CommonCoreOntologies
CommonCoreOntologies copied to clipboard
Data sets, Data collections, Data aggregates - what is the proper BFO branch?
I am trying to sort out what a collection of information entities is. If someone says, "I have a dataset", I want to translate that into either the Information Bearing Entity (IBE) that carries multiple ICEs, or the Information Content Entity (ICE) that has multiple ICEs as parts.
The purpose: I want to get all the information asserted in the data set. I'm leaving it ambiguous what is the nature of the data set so far.
Here's my grasp of an important difference between IBEs and ICEs, that I haven't heard anyone assert:
- IBEs have their parts contingently, and so the ICEs they carry are also contingent. An IBE can gain and lose ICEs across time.
- ICEs have their parts always; the has_continuant_part_at_all_times holds between an ICE and each component ICE. An ICE cannot gain and lose ICE parts across time.
I want to run through some examples.
- cco:Document changes in qualities of black ink on white paper, such that the cco:Document is_carrier_of ICE1, ICE2, and ICE3 at time1, but at later time2, it also is_carrier_of ICE4.
- Across the same times and for the same reasons, Maximal-ICE1 has_part ICE1, ICE2, ICE3 at time1, and Maximal-ICE2 has_part ICE1, ICE2, ICE3, and ICE4. Moreover, Maximal-ICE1 != Maximal-ICE2.
- User uploads a data set onto a server in a CSV format at time 1. So, the user participated in some process whereby the IBE server changed qualities, and now is carrier of some ICE5 at time 2.
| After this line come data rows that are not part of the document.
(** The parser; the fuel bounds the number of tokens. *)
Fixpoint parse_value (fuel : nat) (s : jstr) : option (value * jstr) :=
  match fuel with
  | 0 => None
  | S fuel =>
      match skip_space s with
      | [] => None
      | c :: r =>
          if (c =? 34)%N then p ← parse_string r; Some (VStr p.1, p.2)
          else if (c =? 91)%N then
            match skip_space r with
            | d :: r' => if (d =? 93)%N then Some (VArr [], r')
                         else p ← parse_items fuel r; Some (VArr p.1, p.2)
            | [] => None
            end
          else if (c =? 123)%N then
            match skip_space r with
            | d :: r' => if (d =? 125)%N then Some (VObj true [], r')
                         else p ← parse_props fuel [] r; Some (VObj true p.1, p.2)
            | [] => None
            end
          else if (c =? 110)%N then expect_word (js "null") (c :: r) VNull
          else if (c =? 116)%N then expect_word (js "true") (c :: r) (VBool true)
          else if (c =? 102)%N then expect_word (js "false") (c :: r) (VBool false)
          else let '(tok, rest) := span is_number_unit (c :: r) in
               n ← number_token tok; Some (VNum n, rest)
      end
  end
with parse_items (fuel : nat) (s : jstr) : option (list value * jstr) :=
  match fuel with
  | 0 => None
  | S fuel =>
      p ← parse_value fuel s;
      match skip_space p.2 with
      | d :: r => if (d =? 93)%N then Some ([p.1], r)
                  else if (d =? 44)%N then q ← parse_items fuel r; Some (p.1 :: q.1, q.2)
                  else None
      | [] => None
      end
  end
with parse_props (fuel : nat) (acc : list (jstr * value)) (s : jstr)
  : option (list (jstr * value) * jstr) :=
  match fuel with
  | 0 => None
  | S fuel =>
      match skip_space s with
      | q :: r =>
          if (q =? 34)%N then
            k ← parse_string r;
            match skip_space k.2 with
            | colon :: r1 =>
                if (colon =? 58)%N then
                  p ← parse_value fuel r1;
                  let acc := prop_set acc k.1 p.1 in
                  match skip_space p.2 with
                  | d :: r2 => if (d =? 125)%N then Some (acc, r2)
                               else if (d =? 44)%N then parse_props fuel acc r2
                               else None
                  | [] => None
                  end
                else None
            | [] => None
            end
          else None
      | [] => None
      end
  end.

(** [JSON.parse]; [None] when it throws. *)
Definition json_parse (s : jstr) : option value :=
  p ← parse_value (2 * length s) s;
  match skip_space p.2 with [] => Some p.1 | _ => None end.

End json.

(** * Values that JSON can carry *)

Fixpoint json_ok (v : value) : bool :=
  match v with
  | VUndefined | VOther => false
  | VNull | VBool _ => true
  | VNum n => match n with Int z => small_int z | _ => false end
  | VStr s => is_jstr s
  | VArr items => forallb json_ok items
  | VObj plain props =>
      plain && bool_decide (NoDup props.*1) &&
      forallb (fun kv => is_jstr kv.1 && json_ok kv.2) props
  end.

Section value_induction.
Context (P : value -> Prop).
Context (Hundef : P VUndefined) (Hnull : P VNull) (Hother : P VOther).
Context (Hbool : forall b, P (VBool b)) (Hnum : forall n, P (VNum n)) (Hstr : forall s, P (VStr s)).
Context (Harr : forall items, Forall P items -> P (VArr items)).
Context (Hobj : forall b props, Forall (fun kv => P kv.2) props -> P (VObj b props)).

Fixpoint value_rect' (v : value) : P v :=
  match v with
  | VUndefined => Hundef | VNull => Hnull | VOther => Hother
  | VBool b => Hbool b | VNum n => Hnum n | VStr s => Hstr s
  | VArr items =>
      Harr items ((fix go l : Forall P l :=
        match l with [] => Forall_nil_2 P | x :: l => Forall_cons_2 P x l (value_rect' x) (go l) end) items)
  | VObj b props =>
      Hobj b props ((fix go l : Forall (fun kv => P kv.2) l :=
        match l with
        | [] => Forall_nil_2 _
        | (k, x) :: l => Forall_cons_2 (fun kv => P kv.2) (k, x) l (value_rect' x) (go l)
        end) props)
  end.
End value_induction.

(** * Strings *)

Lemma hex_value_digit d : (d < 16)%N -> hex_value (hex_digit d) = Some d.
Proof.
  unfold hex_value, hex_digit. intros Hd.
  destruct (N.ltb_spec d 10).
  - rewrite (proj2 (N.leb_le 48 _)), (proj2 (N.leb_le _ 57)) by lia. cbn [andb]. f_equal. lia.
  - rewrite (proj2 (N.leb_le 48 _)), (proj2 (N.leb_gt _ 57)) by lia. cbn [andb].
    rewrite (proj2 (N.leb_le 97 _)), (proj2 (N.leb_le _ 102)) by lia. cbn [andb]. f_equal. lia.
Qed.

Lemma hex4_value_hex4 c a b d e :
  (c < 0x10000)%N -> hex4 c = [a; b; d; e] -> hex4_value a b d e = Some c.
Proof.
  unfold hex4. intros Hc [= <- <- <- <-]. unfold hex4_value.
  assert (c / 4096 < 16)%N by (apply N.Div0.div_lt_upper_bound; lia).
  rewrite !hex_value_digit by (done || by apply N.mod_lt). cbn. f_equal.
  change 4096%N with (16 * 16 * 16)%N. change 256%N with (16 * 16)%N.
  rewrite <- !N.Div0.div_div.
  pose proof (N.div_mod' c 16). pose proof (N.div_mod' (c / 16) 16).
  pose proof (N.div_mod' (c / 16 / 16) 16). lia.
Qed.

Lemma parse_string_escape c r :
  (c < 0x10000)%N ->
  parse_string (unicode_escape c ++ r) = (p ← parse_string r; Some (c :: p.1, p.2)).
Proof.
  intros Hc. destruct (hex4 c) as [|a [|b [|d [|e [|]]]]] eqn:E; try done.
  unfold unicode_escape. rewrite E. cbn [app]. cbn [parse_string].
  change (92 =? 34)%N with false. change (92 =? 92)%N with true. change (117 =? 117)%N with true.
  cbn iota. by rewrite (hex4_value_hex4 c).
Qed.

Lemma parse_string_raw c r :
  (32 <= c)%N -> c <> 34%N -> c <> 92%N ->
  parse_string (c :: r) = (p ← parse_string r; Some (c :: p.1, p.2)).
Proof.
  intros H1 H2%N.eqb_neq H3%N.eqb_neq. cbn [parse_string]. rewrite H2, H3.
  by rewrite (proj2 (N.ltb_ge _ _)).
Qed.

Lemma parse_string_unit c r :
  (c < 0x10000)%N ->
  parse_string (quote_unit c ++ r) = (p ← parse_string r; Some (c :: p.1, p.2)).
Proof.
  intros Hc. unfold quote_unit.
  repeat match goal with |- context [(c =? ?k)%N] =>
    destruct (N.eqb_spec c k) as [->|?]; [done|] end.
  destruct (c <? 32)%N eqn:E; [by apply parse_string_escape|].
  apply N.ltb_ge in E. by apply parse_string_raw.
Qed.

Lemma parse_string_body s r :
  is_jstr s = true -> parse_string (quote_body s ++ 34%N :: r) = Some (s, r).
Proof.
  induction s as [|h l t Hh Hl IH|h t Hu IH] using char_ind; intros Hj; [done| |];
    unfold is_jstr in Hj; cbn [forallb] in Hj; to_prop; unfold is_unit in *; to_prop.
  - cbn [quote_body]. rewrite Hh, Hl. unfold is_high, is_low in *. to_prop. cbn [app].
    rewrite !parse_string_raw by lia. by rewrite IH.
  - assert (quote_body (h :: t) =
      (if is_high h || is_low h then unicode_escape h else quote_unit h) ++ quote_body t) as ->.
    { cbn [quote_body]. destruct (is_high h) eqn:Eh; [|by destruct (is_low h)].
      destruct t as [|l t']; [by rewrite app_nil_r|]. by rewrite (Hu eq_refl l t' eq_refl). }
    rewrite <- app_assoc. destruct (_ || _).
    + rewrite parse_string_escape by done. by rewrite IH.
    + rewrite parse_string_unit by done. by rewrite IH.
Qed.

(** a string literal is read back exactly, lone surrogates included. *)
Theorem parse_string_json_quote s r :
  is_jstr s = true ->
  exists body, json_quote s = 34%N :: body /\ parse_string (body ++ r) = Some (s, r).
Proof.
  intros Hs. exists (quote_body s ++ [34%N]). split; [done|].
  rewrite <- app_assoc. by apply parse_string_body.
Qed.

(** * Numbers *)

Lemma units_uint_units d : units_uint (uint_units d) = Some d.
Proof. induction d; simpl; rewrite ?IHd; done. Qed.

(** A number's decimal has no leading zero. *)
Lemma to_uint_D0 n d : N.to_uint n = Decimal.D0 d -> d = Decimal.Nil.
Proof.
  intros E. pose proof (DecimalN.Unsigned.to_of (N.to_uint n)) as H.
  rewrite DecimalN.Unsigned.of_to, E in H. unfold unorm in H. cbn [nzhead] in H.
  destruct (nzhead d) eqn:Ed; try done; [by injection H|].
  by apply nzhead_nonzero in Ed.
Qed.

Lemma dec_N_nonnil n : dec_N n <> [].
Proof.
  unfold dec_N. intros E. apply (f_equal units_uint) in E. rewrite units_uint_units in E.
  injection E as E. destruct n as [|p]; [done|]. by apply (DecimalPos.Unsigned.to_uint_nonnil p).
Qed.

Lemma read_nat_dec n : read_nat (dec_N n) = Some n.
Proof.
  pose proof (dec_N_nonnil n) as Hn. unfold read_nat, dec_N in *.
  destruct (uint_units (N.to_uint n)) as [|c s] eqn:E; [done|].
  destruct ((c =? 48)%N && negb (bool_decide (s = []))) eqn:Ez.
  - apply andb_true_iff in Ez as [->%N.eqb_eq Hs%negb_true_iff%bool_decide_eq_false].
    destruct (N.to_uint n) as [|d|d|d|d|d|d|d|d|d|d] eqn:Eu; simplify_eq/=.
    by apply to_uint_D0 in Eu as ->.
  - rewrite <- E, units_uint_units. cbn. by rewrite DecimalN.Unsigned.of_to.
Qed.

Lemma read_int_dec z : read_int (dec z) = Some z.
Proof.
  destruct z as [|p|p]; [done| |].
  - cbn [dec Z.to_N]. pose proof (read_nat_dec (Npos p)) as Hr.
    pose proof (dec_N_digits (Npos p)) as Hd. destruct (dec_N (Npos p)) as [|c s]; [done|].
    apply Forall_cons in Hd as [Hc _]. unfold read_int.
    rewrite (proj2 (N.eqb_neq c 45)) by lia.
    by rewrite Hr.
  - cbn [dec]. unfold read_int. by rewrite read_nat_dec.
Qed.

(** What may follow a value in a text. *)
Definition delimited (rest : jstr) : Prop :=
  match rest with [] => True | c :: _ => is_number_unit c = false end.

Lemma span_forall P s rest :
  Forall (fun c => P c = true) s -> match rest with [] => True | c :: _ => P c = false end ->
  span P (s ++ rest) = (s, rest).
Proof.
  intros Hs Hr. induction Hs as [|c s Hc Hs IH]; cbn [app].
  - destruct rest as [|c rest]; [done|]. simpl. by rewrite Hr.
  - cbn [span]. by rewrite Hc, IH.
Qed.

Lemma dec_units z : exists c s, dec z = c :: s /\ ((48 <= c <= 57)%N \/ c = 45%N) /\
  Forall (fun c => is_number_unit c = true) (dec z).
Proof.
  assert (forall n, Forall (fun c => is_number_unit c = true) (dec_N n)) as Hd.
  { intros n. eapply Forall_impl; [apply dec_N_digits|]. intros c Hc.
    cbv beta in Hc. unfold is_number_unit, is_digit.
    by rewrite (proj2 (N.leb_le 48 c)), (proj2 (N.leb_le c 57)) by lia. }
  assert (forall n, exists c s, dec_N n = c :: s /\ (48 <= c <= 57)%N) as Hh.
  { intros n. pose proof (dec_N_nonnil n). pose proof (dec_N_digits n) as Hf.
    destruct (dec_N n) as [|c s]; [done|]. apply Forall_cons in Hf as [? _]. eauto. }
  destruct z as [|p|p]; cbn [dec].
  - exists 48%N, []. split_and!; [done|left; lia|apply (Hd 0%N)].
  - destruct (Hh (Npos p)) as (c & s & E & Hc). exists c, s. split_and!; [done|by left|apply Hd].
  - exists 45%N, (dec_N (Npos p)). split_and!; [done|by right|]. by apply Forall_cons_2; [|apply Hd].
Qed.

(** * The round trip *)

Section roundtrip.
Context `{JsonHost}.

Definition text (v : value) : jstr :=
  match stringify v with Some s => s | None => [] end.

Fixpoint need (v : value) : nat :=
  match v with
  | VArr items => S (list_sum (map (fun v => S (need v)) items))
  | VObj _ props => S (list_sum (map (fun kv => S (need kv.2)) props))
  | _ => 1
  end.

Lemma json_ok_text v : json_ok v = true -> stringify v = Some (text v).
Proof. unfold text. destruct v as [| |?|[]|?|?|??|]; simpl; done. Qed.

Lemma stringify_arr items :
  Forall (fun v => json_ok v = true) items ->
  text (VArr items) = js "[" ++ join (js ",") (map text items) ++ js "]".
Proof.
  intros Hf. unfold text at 1. cbn [stringify]. f_equal. f_equal. f_equal.
  induction Hf as [|v items Hv Hf IH]; [done|]. cbn [map]. by rewrite (json_ok_text v), IH.
Qed.

Definition member_text (kv : jstr * value) : jstr := json_quote kv.1 ++ js ":" ++ text kv.2.

Lemma stringify_obj b props :
  Forall (fun kv => is_jstr kv.1 && json_ok kv.2 = true) props ->
  text (VObj b props) = js "{" ++ join (js ",") (map member_text props) ++ js "}".
Proof.
  intros Hf. unfold text at 1. cbn [stringify]. f_equal. f_equal. f_equal.
  induction Hf as [|[k v] props Hv Hf IH]; [done|]. cbn [map omap list_omap fst snd] in *.
  apply andb_true_iff in Hv as [_ Hv]. rewrite (json_ok_text v) by done. cbn. by rewrite <- IH.
Qed.

(** A text starts with a unit that is no space, so nothing is skipped. *)
Lemma text_head v :
  json_ok v = true ->
  exists c s, text v = c :: s /\ is_json_space c = false /\ c <> 93%N /\ c <> 125%N.
Proof.
  destruct v as [| |b|n|s|items|b props|]; intros Hok; try done.
  - by eexists _, _.
  - by destruct b; eexists _, _.
  - destruct n as [| |z|]; try done. cbn [json_ok] in Hok. unfold text. cbn [stringify number_text].
    rewrite Hok. destruct (dec_units z) as (c & s & -> & Hc & _). exists c, s. split; [done|].
    unfold is_json_space. split_and!; [|lia..].
    rewrite !orb_false_iff, !N.eqb_neq. lia.
  - by eexists _, _.
  - by eexists _, _.
  - by eexists _, _.
Qed.

Lemma skip_space_head c s : is_json_space c = false -> skip_space (c :: s) = c :: s.
Proof. intros Hc. cbn [skip_space]. by rewrite Hc. Qed.

Lemma prop_set_fresh props k v : k ∉ props.*1 -> prop_set props k v = props ++ [(k, v)].
Proof.
  induction props as [|[k' v'] props IH]; [done|]. cbn [fmap list_fmap fst]. intros Hk.
  cbn [prop_set]. assert (jeqb k k' = false) as ->.
  { apply bool_decide_eq_false. set_solver. }
  rewrite IH by set_solver. done.
Qed.

Definition reads_back (v : value) : Prop :=
  json_ok v = true -> forall fuel rest, need v <= fuel -> delimited rest ->
  parse_value fuel (text v ++ rest) = Some (v, rest).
- User opens the CSV file at time 3, and removes a row of data and saves the result at time 4. So, the user participated in some process whereby the IBE server changed qualities, and now it is carrier of some ICE6 at time 4. Then the user shares access to the data set to a coworker at time 5.
What is the best way to conceive of the entity called a data set, in the last two bullets?
If the data set is an IBE, then it is a part of the server IBE, and the gain or loss of a row of data just is a change in the qualities (or IBE parts?), and the maximal ICE carried by the dataset at time 1 is not the same as the maximal ICE carried by the dataset at time 5.
If the data set is an ICE, then we cannot say that the data set is token identical across time1-time5.
Is there a best practice to capture the totality of ICEs in a data set?
Some common suggestions:
- A data set is an ICE with multiple ICEs as parts
- A data set is an IBA that is designed to carry multiple ICEs for information retrieval or computation.
- A data set is a [new class] Aggregate of Information Content Entity (subclass of [new class] aggregate of generically dependent continuant)
Discussions of this issue, and other ICE-related issues, are occurring in other forums, so this issue will be converted to a discussion.